L’impréparation de la Maison-Blanche à gérer les répliques de la Chine, notamment dans les secteurs critiques des terres rares et des aimants industriels, accentue l’impression de chaos. Pékin contrôle plus de 90% du traitement de ces ressources, essentielles pour l’industrie numérique américaine. Dans ce bras de fer géopolitique, les États-Unis apparaissent vulnérables.

La relation de l’administration américaine avec les institutions multilatérales s’est également tendue. Trump n’a pas officiellement annoncé un retrait des institutions de Bretton Woods, mais la critique est claire : le FMI et la Banque mondiale sont accusés de «dérive de mission», en s’attardant sur des thématiques comme le climat ou le genre, jugées trop éloignées des enjeux économiques immédiats par Washington.

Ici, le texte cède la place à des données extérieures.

(** ** The list of a user's jobs *)

(** [ORDER BY created_at DESC] lets [r1] stand before [r2] when [r1]
    is not older; NULL is the smallest value of a column. *)
Definition not_older (r1 r2 : SearchesRow.t) : Prop :=
  match SearchesRow.created_at r2, SearchesRow.created_at r1 with
  | None, _ => True
  | Some _, None => False
  | Some t2, Some t1 => (t2 ≤ t1)%Z
  end.

#[global] Instance not_older_dec r1 r2 : Decision (not_older r1 r2).
Proof.
  unfold not_older.
  destruct (SearchesRow.created_at r2), (SearchesRow.created_at r1); apply _.
Defined.





(** The entry that [INSERT OR IGNORE] writes for a lead that has
    none. *)
Definition new_entry (userID : Z) (lead : Lead.t) : CrmLeadsRow.t :=
  CrmLeadsRow.mk userID (Lead.ID lead) "tobe-called" None (Some 0%Z) None
    (Some (Lead.CompanyName lead)) (Some (Lead.Phone lead)) (Some (Lead.Website lead))
    (Some (Lead.Email lead)) (Some (Lead.PageSpeed lead)).

(** The lead ids that the board lists under a column: those of the
    rows that stand in it, in the order of the rows. *)
Definition column_ids (column : string) (rows : list CrmLeadsRow.t) : list string :=
  CrmLeadsRow.lead_id <$> filter (λ r, CrmLeadsRow.column_id r = column) rows.

(** The lead ids of the entries of a user that stand in a column, as
    the table holds them. *)
Definition column_entries (userID : Z) (column : string) (db : DB) : list string :=
  CrmLeadsRow.lead_id <$>
    filter (λ r, CrmLeadsRow.column_id r = column ∧ CrmLeadsRow.user_id r = userID)
      (crm_leads db).

(** The [leads] object of the board: under each lead id the last row
    that has it. *)
Definition board_leads (rows : list CrmLeadsRow.t) : gmap string CrmLead.t :=
  list_to_map (reverse ((λ r, (CrmLeadsRow.lead_id r, scan_crm_lead r)) <$> rows)).

(** The primary keys of the three tables. *)
Definition search_ids (db : DB) : list string := SearchesRow.id <$> searches db.
Definition lead_ids (db : DB) : list string := LeadsRow.id <$> leads db.
Definition crm_keys (db : DB) : list (Z * string) :=
  (λ r, (CrmLeadsRow.user_id r, CrmLeadsRow.lead_id r)) <$> crm_leads db.

(** A job row keeps everything but its status and found-count. *)
Definition same_job (r r' : SearchesRow.t) : Prop :=
  SearchesRow.id r' = SearchesRow.id r ∧
  SearchesRow.user_id r' = SearchesRow.user_id r ∧
  SearchesRow.keyword r' = SearchesRow.keyword r ∧
  SearchesRow.created_at r' = SearchesRow.created_at r.

(** ** Accounts ([// --- AUTHENTICATION ---], [registerHandler],
    [loginHandler]) *)

Module UsersRow.
Record t : Type := mk {
  id : Z;
  name : string;
  email : string;
  password_hash : string }.
End UsersRow.

Module RegisterInput.
Record t : Type := mk {
  Name : string;
  Email : string;
  Password : string }.
End RegisterInput.

Module LoginInput.
Record t : Type := mk {
  Email : string;
  Password : string }.
End LoginInput.

(** The payload of a successful registration or login:
    [gin.H{"token": token, "user": gin.H{"id": ..., "name": ..., "email": ...}}]. *)
Record Session : Type := mkSession {
  session_token : string;
  session_id : Z;
  session_name : string;
  session_email : string }.

(** The two libraries behind the authentication helpers, [bcrypt] and
    [jwt], are not code of this repository and are taken as they
    come:
    - [GenerateFromPassword password cost salt] is the hash, or [None]
      when the library returns an error; [salt] is the randomness it
      draws;
    - [CompareHashAndPassword hash password] is whether the library
      returns no error;
    - [SignedString user_id exp] is the token signed with [JWT_SECRET]
      for these two claims (the empty string comes with an error, which
      both handlers drop);
    - [ParseToken token now] is the outcome of [jwt.Parse] with the key
      function of [authMiddleware] at time [now]: [None] when it
      returns an error or a token that is not valid, else the
      [user_id] claim converted by [int64(...)], [Some None] when the
      claim is missing or is no number. *)
Class Crypto : Type := {
  GenerateFromPassword : string → Z → string → option string;
  CompareHashAndPassword : string → string → bool;
  SignedString : Z → Z → string;
  ParseToken : string → Time → option (option Z) }.

(** [Time] counts nanoseconds since the Unix epoch. *)
Definition Second : Z := 1000000000.
Definition Hour : Z := 3600 * Second.
Definition Unix (t : Time) : Z := (t / Second)%Z.

Definition hashPassword `{Crypto} (salt password : string) : option string :=
  GenerateFromPassword password 14 salt.

Definition checkPasswordHash `{Crypto} (password hash : string) : bool :=
  CompareHashAndPassword hash password.

Definition generateJWT `{Crypto} (now : Time) (userID : Z) : string :=
  SignedString userID (Unix (now + 72 * Hour)%Z).

(** [strings.TrimPrefix]. *)
Definition TrimPrefix (s prefix : string) : string :=
  if String.prefix prefix s
  then String.substring (String.length prefix) (String.length s - String.length prefix) s
  else s.

(** What [authMiddleware] does with a request: it aborts with a
    response, or stores the user id in the context and goes on to the
    handler. *)
Definition authMiddleware `{Crypto} (now : Time) (authHeader : string) : Reply Z :=
  if bool_decide (authHeader = "") then
    ReplyError StatusUnauthorized "Authorization header required"
  else
    let tokenString := TrimPrefix authHeader "Bearer " in
    match ParseToken tokenString now with
    | None => ReplyError StatusUnauthorized "Invalid token"
    | Some None => ReplyError StatusUnauthorized "Invalid user ID in token"
    | Some (Some userID) => ReplyOK StatusOK userID
    end.

(** [strings.Contains]. *)
Fixpoint Contains (s substr : string) : bool :=
  String.prefix substr s ||
  match s with
  | EmptyString => false
  | String _ s' => Contains s' substr
  end.

(** The error of gin's validator for the fields tagged
    [binding:"required"] that are empty, one line per field. *)
Definition required_tag (ns field : string) : string :=
  "Key: '" +:+ ns +:+ field +:+ "' Error:Field validation for '" +:+ field +:+
  "' failed on the 'required' tag".

Definition validate_required (ns : string) (fields : list (string * string))
    : option string :=
  match filter (λ f, f.2 = "") fields with
  | [] => None
  | missing =>
    Some (String.concat (String (Ascii.ascii_of_nat 10) "")
            ((λ f, required_tag ns f.1) <$> missing))
  end.

Definition MaxInt64 : Z := 9223372036854775807.

(** The id that [AUTOINCREMENT] gives the next row: one more than the
    largest id the table has held.  No statement of [main.go] deletes a
    user, so that is the largest id in the table. *)
Definition next_user_id (users : list UsersRow.t) : Z :=
  (1 + foldr Z.max 0 (UsersRow.id <$> users))%Z.

(** [INSERT INTO users (name, email, password_hash) VALUES (?, ?, ?)]
    with [res.LastInsertId()]: the table is full once the largest id
    has been used, and [email] is UNIQUE. *)
Definition insert_user (name email password_hash : string) (users : list UsersRow.t)
    : string + Z * list UsersRow.t :=
  if bool_decide (MaxInt64 < next_user_id users)%Z then
    inl "database or disk is full"
  else if bool_decide (email ∈ UsersRow.email <$> users) then
    inl "UNIQUE constraint failed: users.email"
  else
    inr (next_user_id users,
         users ++ [UsersRow.mk (next_user_id users) name email password_hash]).

(** [SELECT id, name, email, password_hash FROM users WHERE email = ?]
    read with [QueryRow]. *)
Definition select_user (email : string) (users : list UsersRow.t) : option UsersRow.t :=
  head (filter (λ r, UsersRow.email r = email) users).

(** [salt] is the randomness that [bcrypt] draws for this call. *)
Definition registerHandler `{Crypto} (e : Env) (salt : string)
    (input : Bind RegisterInput.t) (users : list UsersRow.t)
    : Reply Session * list UsersRow.t :=
  match input with
  | BindError msg => (ReplyError StatusBadRequest msg, users)
  | Bound input =>
    match validate_required "RegisterInput."
            [("Name", RegisterInput.Name input); ("Email", RegisterInput.Email input);
             ("Password", RegisterInput.Password input)] with
    | Some msg => (ReplyError StatusBadRequest msg, users)
    | None =>
      match hashPassword salt (RegisterInput.Password input) with
      | None => (ReplyError StatusInternalServerError "Failed to hash password", users)
      | Some hashedPassword =>
        match match exec_err e with
              | Some msg => inl msg
              | None => insert_user (RegisterInput.Name input) (RegisterInput.Email input)
                          hashedPassword users
              end with
        | inl err =>
          if Contains err "UNIQUE constraint failed" then
            (ReplyError StatusConflict "User with this email already exists", users)
          else (ReplyError StatusInternalServerError "Failed to create user", users)
        | inr (userID, users') =>
          (ReplyOK StatusCreated
             (mkSession (generateJWT (now e) userID) userID (RegisterInput.Name input)
                (RegisterInput.Email input)), users')
        end
      end
    end
  end.

Definition invalid_credentials : Reply Session :=
  ReplyError StatusUnauthorized "Invalid credentials".

Definition loginHandler `{Crypto} (e : Env) (input : Bind LoginInput.t)
    (users : list UsersRow.t) : Reply Session :=
  match input with
  | BindError msg => ReplyError StatusBadRequest msg
  | Bound input =>
    match validate_required "LoginInput."
            [("Email", LoginInput.Email input); ("Password", LoginInput.Password input)] with
    | Some msg => ReplyError StatusBadRequest msg
    | None =>
      match match query_err e 0 with
            | Some _ => None
            | None => select_user (LoginInput.Email input) users
            end with
      | None => invalid_credentials
      | Some user =>
        if checkPasswordHash (LoginInput.Password input) (UsersRow.password_hash user)
        then
          ReplyOK StatusOK
            (mkSession (generateJWT (now e) (UsersRow.id user)) (UsersRow.id user)
               (UsersRow.name user) (UsersRow.email user))
        else invalid_credentials
      end
    end
  end.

Pour autant, le FMI n’exclut pas un scénario plus optimiste. Un dégel des relations commerciales entre les États-Unis et leurs principaux partenaires pourrait inverser la tendance. Mais à défaut d’un compromis rapide, les tensions actuelles pourraient conduire à un nouveau cycle de dégradation économique mondiale.

 

Enfin, un point crucial mérite d’être souligné : les tarifs douaniers ne peuvent en aucun cas constituer une politique industrielle à eux seuls. Sans investissements dans l’innovation, la formation et la requalification des travailleurs, ils se transforment en impôt déguisé sur le consommateur, sans effet durable sur la compétitivité. Une politique tarifaire sans vision industrielle n’est rien de plus qu’un bouclier sans épée, conclu Charkaoui Roudani. Le protectionnisme américain, loin de restaurer la grandeur industrielle promise, engendre un isolement stratégique coûteux. Le monde, entré dans une nouvelle ère de guerre commerciale, voit se fissurer les piliers de la coopération économique internationale. Plus que jamais, une vision systémique, coordonnée et prospective s’impose pour sortir de l’impasse tarifaire.